D'un tratto però uno strano scricchiolio mi distrae dalla mia agonia. Smetto di piangere e guardo davanti a me. Il vetro della vasca di Daisy si sta incrinando. Piccole crepe si diramano da tutte le parti. Sono sconcertata: sembra che l'acqua stia spingendo contro il vetro per uscirvi.
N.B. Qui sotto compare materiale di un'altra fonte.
(** X9.  [process] and [print] never return normally.  On a mapping the
    subscript of the items view is a TypeError, on anything else the missing
    [items] method is an AttributeError; either way the job is unchanged, so
    [print] sends nothing, not even the cut. *)
Theorem print_never_returns (depth : nat) (msg : pyval) (j : Job) :
  let e := match msg with VDict _ => TypeError | _ => AttributeError end in
  process depth msg j = (Raise e, j) /\
  print depth msg j = (Raise e, j).
Proof.
  intros e.
  assert (H : process depth msg j = (Raise e, j))
    by (destruct depth, msg; reflexivity).
  split; [exact H|]. unfold print, bind. by rewrite H.
Qed.

(** ** Blocks under a context *)

Lemma get_kwargs_state_eq (s s' : gmap string pyval) :
  state_eq s s' -> PrinterState.get_kwargs s = PrinterState.get_kwargs s'.
Proof.
  intros Heq. unfold PrinterState.get_kwargs.
  induction PrinterState.keys as [|k rest IH]; [done|].
  simpl. by rewrite (Heq k), IH.
Qed.

(** X10.  A block run under a context whose keys are all attributes sends
    exactly: the style with the overrides, then what the body sends, then the
    style that held before the block - provided the body only appends to the
    printer log and leaves the attributes outside the override as they were.
    The outcome of the block is the outcome of its body. *)
Theorem scoped_brackets_body (kw : kwargs) (body : M unit) (j j2 : Job)
        (r : outcome unit) (out : list command) :
  plain_kwargs kw = true ->
  (forall k, k ∈ kw.*1 -> is_ok (PrinterState.getattr (state j) k) = true) ->
  body (__enter__ (inner kw) j).2 = (r, j2) ->
  printer j2 = (printer (__enter__ (inner kw) j).2 ++ out)%list ->
  agree_outside kw (state j2) (state j) ->
  exists inside before,
    PrinterState.get_kwargs (assign kw (state j)) = Ok inside /\
    PrinterState.get_kwargs (state j) = Ok before /\
    is_ok (scoped kw body j).1 = is_ok r /\
    printer (scoped kw body j).2
    = (printer j ++ [CmdSet inside] ++ out ++ [CmdSet before])%list /\
    state_eq (state (scoped kw body j).2) (state j).
Proof.
  intros Hplain Hattrs Hbody Hlog Hout.
  destruct (enter_ok_run kw j Hattrs) as (saved & inside & Henter & _ & Hinside).
  destruct (get_kwargs_total (state j)) as [before Hbefore].
  rewrite Henter in Hbody, Hlog. simpl in Hbody, Hlog.
  destruct (exit_after_enter kw j _ _ j2 Henter Hout) as (j3 & Hexit & Heq).
  assert (Hscoped : scoped kw body j
                    = (match r with Ok _ => Ok tt | Raise e => Raise e end,
                       j3)).
  { unfold scoped, with_stmt. unfold bind at 1. rewrite Henter, Hbody.
    destruct r; unfold bind; by rewrite Hexit. }
  rewrite Hscoped. simpl.
  exists inside, before. split; [done|]. split; [done|].
  split; [by destruct r|]. split; [|done].
  rewrite exit_run in Hexit. injection Hexit as <-.
  destruct (set_state_run saved j2) as (pushed & Hpushed & Hrun).
  assert (Hsame : pushed = before).
  { assert (PrinterState.get_kwargs (state (set_state saved j2).2)
            = PrinterState.get_kwargs (state j)) as Hg.
    { by apply get_kwargs_state_eq. }
    rewrite Hrun in Hg. simpl in Hg. congruence. }
  rewrite Hrun. simpl. rewrite Hlog, Hsame. by rewrite <- !app_assoc.
Qed.

Lemma scoped_brackets_body_witness :
  let kw := [("bold", VBool true)] in
  let body := send (CmdTextln (VStr "hi")) in
  let j1 := (__enter__ (inner kw) fresh).2 in
  let out := [CmdTextln (VStr "hi")] in
  plain_kwargs kw = true /\
  (forall k, k ∈ kw.*1 -> is_ok (PrinterState.getattr (state fresh) k) = true)
  /\ body j1 = (Ok tt, (body j1).2)
  /\ printer (body j1).2 = (printer j1 ++ out)%list
  /\ agree_outside kw (state (body j1).2) (state fresh)
  /\ printer (scoped kw body fresh).2
     = [CmdSet (style false); CmdSet (style true); CmdTextln (VStr "hi");
        CmdSet (style false)].
Proof.
  intros kw body j1 out.
  assert (Hattrs : forall k, k ∈ kw.*1 ->
            is_ok (PrinterState.getattr (state fresh) k) = true).
  { intros k Hk. apply list_elem_of_singleton in Hk as ->. reflexivity. }
  assert (Hout : agree_outside kw (state (body j1).2) (state fresh)).
  { destruct (enter_ok_run kw fresh Hattrs) as (saved & pushed & Henter & _).
    apply (enter_frame kw fresh _ _ Henter). }
  split; [reflexivity|]. split; [exact Hattrs|]. split; [reflexivity|].
  split; [reflexivity|]. split; [exact Hout|].
  destruct (scoped_brackets_body kw body fresh (body j1).2 (Ok tt) out
              eq_refl Hattrs eq_refl eq_refl Hout)
    as (inside & before & Hinside & Hbefore & _ & -> & _).
  assert (Hi : PrinterState.get_kwargs (assign kw (state fresh))
               = Ok (style true)) by (vm_compute; reflexivity).
  assert (Hb : PrinterState.get_kwargs (state fresh) = Ok (style false))
    by (vm_compute; reflexivity).
  rewrite Hi in Hinside. rewrite Hb in Hbefore.
  injection Hinside as <-. injection Hbefore as <-. reflexivity.
Defined.

(** ** Building a [JSONJob] *)

Lemma dict_pop_None (k : string) (d : list (string * pyval)) :
  dict_get k d = None -> dict_pop k d = None.
Proof.
  induction d as [|[k' v] rest IH]; simpl; [done|].
  destruct (decide (k' = k)); [done|]. intros H. by rewrite (IH H).
Qed.

Lemma dict_pop_Some (k : string) (d : list (string * pyval)) (v : pyval) :
  dict_get k d = Some v ->
  exists d', dict_pop k d = Some (v, d') /\
             forall k', k' <> k -> dict_get k' d' = dict_get k' d.
Proof.
  induction d as [|[k0 v0] rest IH]; simpl; [done|].
  destruct (decide (k0 = k)) as [->|Hne].
  - intros [= ->]. exists rest. split; [done|].
    intros k' Hk'. by rewrite decide_False.
  - intros H. destruct (IH H) as (d' & -> & Hd'). eexists. split; [done|].
    intros k' Hk'. simpl. destruct (decide (k0 = k')); [done | by apply Hd'].
Qed.

Lemma dict_get_None (k : string) (d : list (string * pyval)) :
  dict_get k d = None <-> k ∉ d.*1.
Proof.
  induction d as [|[k' v] rest IH]; simpl.
  - split; [intros _; apply not_elem_of_nil | done].
  - rewrite not_elem_of_cons, <- IH.
    destruct (decide (k' = k)) as [->|Hne]; intuition congruence.
Qed.

Lemma JSONJob__init__run (log : list command)
      (data : list (string * pyval)) :
  JSONJob__init__ log data
  = match dict_get "contents" data with
    | Some cs =>
        Ok (mkJSONJob (Job__init__ log).2
                      (default VNone (dict_get "meta" data)) cs)
    | None => Raise KeyError
    end.
Proof.
  unfold JSONJob__init__. rewrite Job__init__run. simpl.
  destruct (dict_get "meta" data) as [m|] eqn:Hm.
  - destruct (dict_pop_Some _ _ _ Hm) as (d1 & -> & Hd1). simpl.
    rewrite <- (Hd1 "contents") by done.
    destruct (dict_get "contents" d1) as [cs|] eqn:Hc.
    + by destruct (dict_pop_Some _ _ _ Hc) as (d2 & -> & _).
    + by rewrite (dict_pop_None _ _ Hc).
  - rewrite (dict_pop_None _ _ Hm). simpl.
    destruct (dict_get "contents" data) as [cs|] eqn:Hc.
    + by destruct (dict_pop_Some _ _ _ Hc) as (d2 & -> & _).
    + by rewrite (dict_pop_None _ _ Hc).
Qed.

(** X11.  [JSONJob(printer, data)] raises KeyError exactly when [data] has
    no [contents] entry.  Otherwise the job holds the value of [contents],
    the value of [meta] or None when there is none, and a base job built as
    by [Job]; taking [meta] out first does not disturb [contents]. *)
Theorem json_job_init_reads_data (log : list command)
        (data : list (string * pyval)) :
  (JSONJob__init__ log data = Raise KeyError <-> "contents" ∉ data.*1) /\
  JSONJob__init__ log data
  = match dict_get "contents" data with
    | Some cs =>
        Ok (mkJSONJob (Job__init__ log).2
                      (default VNone (dict_get "meta" data)) cs)
    | None => Raise KeyError
    end.
Proof.
  split; [|apply JSONJob__init__run].
  rewrite JSONJob__init__run, <- dict_get_None.
  by destruct (dict_get "contents" data).
Qed.

(** X12.  A [JSONJob] built from data whose [contents] is a list, then told
    to [do_print], sends the printer the baseline style of the constructor
    and nothing else: no node of the contents is interpreted and no cut
    follows. *)
Theorem json_job_sends_only_baseline (log : list command)
        (data : list (string * pyval)) (cs : list pyval) :
  dict_get "contents" data = Some (VList cs) ->
  exists self,
    JSONJob__init__ log data = Ok self /\
    contents self = VList cs /\
    do_print self = (Ok tt, self) /\
    printer (base self) = (log ++ [CmdSet PrinterState.class_attrs])%list.
Proof.
  intros Hc. rewrite JSONJob__init__run, Hc. eexists.
  split; [done|]. split; [done|]. rewrite Job__init__run. simpl.
  split; [|done].
  unfold do_print, bind, lift. simpl. by rewrite pass_loop.
Qed.

Lemma json_job_sends_only_baseline_witness :
  exists cs,
    dict_get "contents" foo = Some (VList cs) /\
    length cs = 3%nat /\
    exists self,
      JSONJob__init__ [] foo = Ok self /\
      meta self = VDict [] /\
      do_print self = (Ok tt, self) /\
      printer (base self) = [CmdSet PrinterState.class_attrs].
Proof.
  eexists. split; [reflexivity|]. split; [reflexivity|].
  destruct (json_job_sends_only_baseline [] foo _ eq_refl)
    as (self & Hinit & _ & Hprint & Hlog).
  exists self. split; [exact Hinit|]. split; [|split; [exact Hprint|exact Hlog]].
  rewrite JSONJob__init__run in Hinit. simpl in Hinit.
  by injection Hinit as <-.
Defined.

(** ** Building a [Job] *)

(** X13.  [Job(printer)] never fails and sends the printer exactly one
    command, a [set] carrying the twelve class defaults; the state object it
    creates has no attribute of its own, so a declared attribute reads as its
    default and any other plain name is an AttributeError; and the registry
    it installs is [get_actions]. *)
Theorem constructor_pushes_defaults (log : list command) (k : string) :
  plain_name k = true ->
  (Job__init__ log).1 = Ok tt /\
  printer (Job__init__ log).2
  = (log ++ [CmdSet PrinterState.class_attrs])%list /\
  PrinterState.getattr (state (Job__init__ log).2) k
  = match kw_get PrinterState.class_attrs k with
    | Some d => Ok d
    | None => Raise AttributeError
    end /\
  actions (Job__init__ log).2 = get_actions.
Proof.
  intros _. rewrite Job__init__run. simpl. repeat split.
Qed.

Lemma constructor_pushes_defaults_witness :
  plain_name "align" = true /\
  printer (Job__init__ [CmdLn]).2
  = [CmdLn; CmdSet PrinterState.class_attrs] /\
  PrinterState.getattr (state (Job__init__ [CmdLn]).2) "align"
  = Raise AttributeError.
Proof.
  split; [reflexivity|].
  destruct (constructor_pushes_defaults [CmdLn] "align" eq_refl)
    as (_ & Hlog & Hattr & _).
  split; [exact Hlog | exact Hattr].
Defined.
Cerco di chiamare aiuto, ma la mia voce è irrochita dal recente pianto.
È troppo tardi. Il vetro cede.
Vedo scaglie scintillanti cadere a terra come lacrime silicee. Istintivamente metto un braccio davanti al viso, per coprirlo. L'acqua si riversa per terra, inondando il pavimento e fluendo verso gli altri habitat.
Una piccola parte di essa, però, si accumula ai miei piedi.
Non emetto fiato, come in attesa di qualcosa. Non devo aspettare molto, effettivamente: l'acqua risale le mie gambe, come in preda ad una volontà propria. Indietreggio intimorita, ma lei continua ad avvolgermi, imperterrita. Grido aiuto e finalmente arriva Endy, un mio anziano collega. Vedendomi, il suo viso preoccupato cambia espressione. Riconosco lo sgomento e ciò che sembra terrore nei suoi occhi. Mi giro lentamente verso la vasca alle mie spalle. Non vedo il mio riflesso.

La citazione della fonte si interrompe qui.